Problem requirements. Among the entries below, only the lines starting at the one with "intros p first" and ending at the one with "as (s' & Hs' & [_", both included, are to be printed exactly.
START Data excerpts
(** A burst of messages at [now]: the boundary advances by a period per
    message, until it is in the future. *)
Lemma receive_loop_rotating `{!LogSinks, !LogSinksLaws} c (bufs : list string) now s :
  (∀ t, 0 < t <= unix_timestamp now → is_Some (from_unix_timestamp t)) →
  rotation s ≠ LogRotation_Never → 0 < next s → next s mod period (rotation s) = 0 →
  well_kept c s → (c <= 1024)%nat →
  let received := (λ b, (b, now)) <$> bufs in
  let results := write_results config received s in
  ∃ s', receive_loop config received s = (Ok tt, s') ∧
    well_kept c s' ∧ logged s' = logged s +:+ concat_str (zip_with taken results bufs) ∧
    Forall2 (whole c) results bufs ∧
    next s' = Z.max (next s) (Z.min (next s + Z.of_nat (length bufs) * period (rotation s))
      (unix_timestamp now + period (rotation s) - unix_timestamp now mod period (rotation s))).
Proof.
  intros Hfrom Hr Hpos Hbound Hk Hc.
  assert (Hp : 0 < period (rotation s)) by (by destruct (rotation s)).
  cbv zeta. revert s Hr Hpos Hbound Hp Hk. induction bufs as [|b bufs IH]; intros s Hr Hpos Hbound Hp Hk.
  - exists s. split_and!; [done|done| |constructor|simpl; lia]. simpl. by rewrite app_nil_r_str.
  - destruct (log_message_rotating b now s Hr) as (s1 & Hs1 & Hrot & Hn);
      [lia|done|intros ?; apply Hfrom; lia|intros; apply write_no_panic|apply flush_no_panic|].
    destruct (log_message_kept config b now c s (Ok tt) s1 Hk Hc Hs1) as (Hk1 & He & Hl).
    cbn [fmap list_fmap receive_loop write_results zip_with concat_str]. unfold mbind, M_bind. rewrite Hs1.
    destruct (IH s1) as (s' & Hs' & Hk' & Hl' & Hparts & Hn');
      [by rewrite Hrot| | |by rewrite Hrot|done|].
    + destruct (next s <=? unix_timestamp now); [destruct Hn as [-> _]|]; lia.
    + rewrite Hrot. destruct (next s <=? unix_timestamp now); [|by rewrite Hn].
      destruct Hn as [-> _]. by rewrite mod_add_self.
    + exists s'. split_and!; [done|done| |by constructor|].
      * simpl. rewrite Hl', Hl. by rewrite app_assoc_str.
      * rewrite Hn', Hrot. assert (next s1 = if next s <=? unix_timestamp now then next s + period (rotation s)
          else next s) as -> by (destruct (next s <=? unix_timestamp now); naive_solver).
        by apply boundary_step.
Qed.
End rollover.

(** The receiver from its start, with rotation. *)
Section start.
Context `{TimeApi, LogFiles, BufWriterApi} `{!LogSinks}.

Lemma rotating_log `{!TimeLaws, !LogSinksLaws, !BufWriterLaws} config dir path start (bufs : list string) now
    (Hpath : log_path config = Some dir) (Habs : absolute dir = Some path)
    (Hopen : ∀ file, is_Some (open_append file))
    (Hfrom : ∀ t, 0 < t <= unix_timestamp now → is_Some (from_unix_timestamp t))
    (Hr : log_rotation config ≠ LogRotation_Never) (Hstart : 0 <= unix_timestamp start) :
  let p := period (log_rotation config) in
  let first := unix_timestamp start + p - unix_timestamp start mod p in
  let received := (λ b, (b, now)) <$> bufs in
  let results := write_results config received (ready config start) in
  ∃ s', Logger_start config start received Receiver_new = (Ok tt, s') ∧
    logged s' = concat_str (zip_with taken results bufs) ∧ Forall2 (whole 1024) results bufs ∧
    ((∀ r e, r ∈ results → r ≠ Err e) → Forall (λ b, (String.length b < 1024)%nat) bufs →
       logged s' = concat_str bufs) ∧
    Forall drained (replaced s') ∧
    next s' = Z.max first (Z.min (first + Z.of_nat (length bufs) * p)
      (unix_timestamp now + p - unix_timestamp now mod p)).
Proof.
  intros p first received results. destruct Receiver_new_kept as (Hk & Hlog & Hd).
  set (s0 := set_rotation (log_rotation config) Receiver_new).
  destruct (file_buf_writer_rotating config dir path Hpath Habs Hopen s0 start Hr)
    as (s1 & f & Hs1 & Hrot & _ & Hw & Hn).
  destruct (file_buf_writer_kept config start 10 s0 (Ok tt) s1 Hk ltac:(lia) Hd Hs1) as [[_ Hd1] Hl1].
  change (logged s0) with (logged Receiver_new) in Hl1. rewrite Hlog in Hl1.
  change (rotation s0) with (log_rotation config) in *. fold p in Hn.
  assert (Hp : 0 < p) by (subst p; by destruct (log_rotation config)).
  pose proof (Z.mod_pos_bound (unix_timestamp start) p Hp).
  destruct (receive_loop_rotating config dir path Hpath Habs Hopen 1024 bufs now s1)
    as (s' & Hs' & [_ Hd'] & Hl' & Hparts & Hn'); [done|by rewrite Hrot|lia| | |lia|].
  { rewrite Hrot, Hn. apply boundary_mod. by destruct (log_rotation config). }
  { split; [|done]. rewrite Hw. unfold new_buf_writer.
    by destruct (with_capacity_spec 1024 (File f)) as (_ & _ & ->). }
  assert (Hprep : prepare_buf_writer config start Receiver_new = (Ok tt, s1)).
  { unfold prepare_buf_writer, modify, mbind, M_bind. rewrite Hpath. by fold s0. }
  assert (Hready : ready config start = s1) by (unfold ready; by rewrite Hprep).
  subst results. rewrite Hready. rewrite Hl1 in Hl'. exists s'. split_and!; [|done|done| |done|].
  - unfold Logger_start, mbind, M_bind. by rewrite Hprep.
  - intros Hok Hs. rewrite Hl'. by apply (all_whole 1024).
  - by rewrite Hn', Hrot, Hn.
Qed.
End start.

(** ** Properties *)

Section properties.
Context `{TimeApi, LogFiles, BufWriterApi} `{!LogSinks}.

(** C35. The next rollover is the first boundary of the rotation's period
    (minute, hour or day) strictly after the current date. *)
Theorem next_date_spec (Hl : TimeLaws) r d (Hr : r ≠ LogRotation_Never) :
  ∃ d', next_date r d = Ok (Some d') ∧
    unix_timestamp d < unix_timestamp d' <= unix_timestamp d + period r ∧
    unix_timestamp d' mod period r = 0.
Proof.
  destruct (next_date_ok r d Hr) as [d' Hd]. exists d'. split; [done|].
  apply next_date_timestamp in Hd. rewrite Hd.
  assert (Hp : 0 < period r) by (by destruct r).
  pose proof (Z.mod_pos_bound (unix_timestamp d) (period r) Hp).
  split; [lia|]. by apply boundary_mod.
Qed.

(** C36. The log of a burst of messages, after a time without any, is in order
    what the write of each message took of it, on the writer that the receiver
    had then: all of a message shorter than the buffer (1024 bytes), unless that
    very write failed. If none failed and all are shorter, the log is their
    concatenation. What had been buffered when a file was replaced is in that
    file, unless the flush had failed. Each message advances the file by at most
    one period, so messages are written to files of past periods; the boundary
    ends in the future once there were enough of them. *)
Theorem rotation_catches_up (Hl : TimeLaws) (Hs : LogSinksLaws) (Hb : BufWriterLaws)
    config dir path start (bufs : list string) now
    (Hpath : log_path config = Some dir) (Habs : absolute dir = Some path)
    (Hopen : ∀ file, is_Some (open_append file))
    (Hfrom : ∀ t, 0 < t <= unix_timestamp now → is_Some (from_unix_timestamp t))
    (Hr : log_rotation config ≠ LogRotation_Never) (Hstart : 0 <= unix_timestamp start) :
  let p := period (log_rotation config) in
  let first := unix_timestamp start + p - unix_timestamp start mod p in
  let received := (λ b, (b, now)) <$> bufs in
  let results := write_results config received (ready config start) in
  ∃ s', Logger_start config start received Receiver_new = (Ok tt, s') ∧
    logged s' = concat_str (zip_with taken results bufs) ∧ Forall2 (whole 1024) results bufs ∧
    ((∀ r e, r ∈ results → r ≠ Err e) → Forall (λ b, (String.length b < 1024)%nat) bufs →
       logged s' = concat_str bufs) ∧
    Forall drained (replaced s') ∧
    next s' = Z.max first (Z.min (first + Z.of_nat (length bufs) * p)
      (unix_timestamp now + p - unix_timestamp now mod p)).
Proof. by eapply rotating_log. Qed.

(** Without rotation nothing is ever flushed: of messages that fit into the
    buffer together, none has reached the file when the process ends. *)
Theorem short_log_never_written (Hs : LogSinksLaws) (Hb : BufWriterLaws)
    config dir path start (received : list (string * Date))
    (Hpath : log_path config = Some dir) (Habs : absolute dir = Some path)
    (Hopen : ∀ file, is_Some (open_append file)) (Hr : log_rotation config = LogRotation_Never)
    (Hfit : (String.length (concat_str received.*1) < 1024)%nat) :
  ∃ s' f, Logger_start config start received Receiver_new = (Ok tt, s') ∧
    get_ref (bufwriter s') = File f ∧ accepted f = "" ∧ buffer (bufwriter s') = concat_str received.*1.
Proof.
  set (s0 := set_rotation (log_rotation config) Receiver_new).
  destruct (Hopen (path_join path ("proksi" +:+ "" +:+ ".log"))) as [f Hf].
  destruct (with_capacity_spec 1024 (File f)) as (Hget & Hbuf & Hcap).
  set (s1 := replace_bufwriter (new_buf_writer (File f)) (set_suffix "" s0)).
  assert (Hs1 : file_buf_writer config start s0 = (Ok tt, s1)).
  { unfold file_buf_writer, gets, modify, lift, unwrap, mbind, M_bind.
    change (rotation s0) with (log_rotation config). rewrite Hr, Hpath, Habs.
    rewrite bool_decide_true by done. cbn [suffix set_suffix]. by rewrite Hf. }
  assert (Hloop : ∀ rec s, rotation s = LogRotation_Never → capacity (bufwriter s) = 1024%nat →
    get_ref (bufwriter s) = File f →
    (String.length (buffer (bufwriter s)) + String.length (concat_str rec.*1) < 1024)%nat →
    ∃ s', receive_loop config rec s = (Ok tt, s') ∧ get_ref (bufwriter s') = File f ∧
      buffer (bufwriter s') = buffer (bufwriter s) +:+ concat_str rec.*1).
  { induction rec as [|[buf now] rec IH]; intros s Hn Hc Hg Hlen.
    - exists s. split_and!; [done|done|]. simpl. by rewrite app_nil_r_str.
    - change (concat_str ((buf, now) :: rec).*1) with (buf +:+ concat_str rec.*1) in *.
      rewrite length_app_str in Hlen.
      destruct (write_fits (bufwriter s) buf) as (b' & Hw & Hg' & Hb' & Hc'); [lia..|].
      destruct (IH (set_bufwriter b' s)) as (s' & Hs' & Hg2 & Hb2);
        [done|by simpl; rewrite Hc'|by simpl; rewrite Hg'|change (bufwriter (set_bufwriter b' s)) with b'; rewrite Hb', length_app_str; lia|].
      exists s'. split_and!; [|done|rewrite Hb2; simpl; by rewrite Hb', app_assoc_str].
      cbn [receive_loop]. unfold mbind, M_bind, log_message, catch_ok, on_bufwriter, zoom, mbind, M_bind.
      rewrite Hw. unfold handle_log_rotation, gets, mbind, M_bind, mret, M_ret.
      change (rotation (set_bufwriter b' s)) with (rotation s). by rewrite bool_decide_true. }
  destruct (Hloop received s1) as (s' & Hs' & Hg & Hbf); [done|done|done| |].
  { simpl. unfold new_buf_writer. rewrite Hbuf. exact Hfit. }
  exists s', f. split_and!; [|done|by apply (file_new _ _ Hf)|].
  - unfold Logger_start, prepare_buf_writer, modify, mbind, M_bind. rewrite Hpath. fold s0. by rewrite Hs1.
  - rewrite Hbf. simpl. unfold new_buf_writer. by rewrite Hbuf.
Qed.
End properties.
END Data excerpts
Written solution.
  intros p first received results. destruct Receiver_new_kept as (Hk & Hlog & Hd).
  set (s0 := set_rotation (log_rotation config) Receiver_new).
  destruct (file_buf_writer_rotating config dir path Hpath Habs Hopen s0 start Hr)
    as (s1 & f & Hs1 & Hrot & _ & Hw & Hn).
  destruct (file_buf_writer_kept config start 10 s0 (Ok tt) s1 Hk ltac:(lia) Hd Hs1) as [[_ Hd1] Hl1].
  change (logged s0) with (logged Receiver_new) in Hl1. rewrite Hlog in Hl1.
  change (rotation s0) with (log_rotation config) in *. fold p in Hn.
  assert (Hp : 0 < p) by (subst p; by destruct (log_rotation config)).
  pose proof (Z.mod_pos_bound (unix_timestamp start) p Hp).
  destruct (receive_loop_rotating config dir path Hpath Habs Hopen 1024 bufs now s1)
    as (s' & Hs' & [_ Hd'] & Hl' & Hparts & Hn'); [done|by rewrite Hrot|lia| | |lia|].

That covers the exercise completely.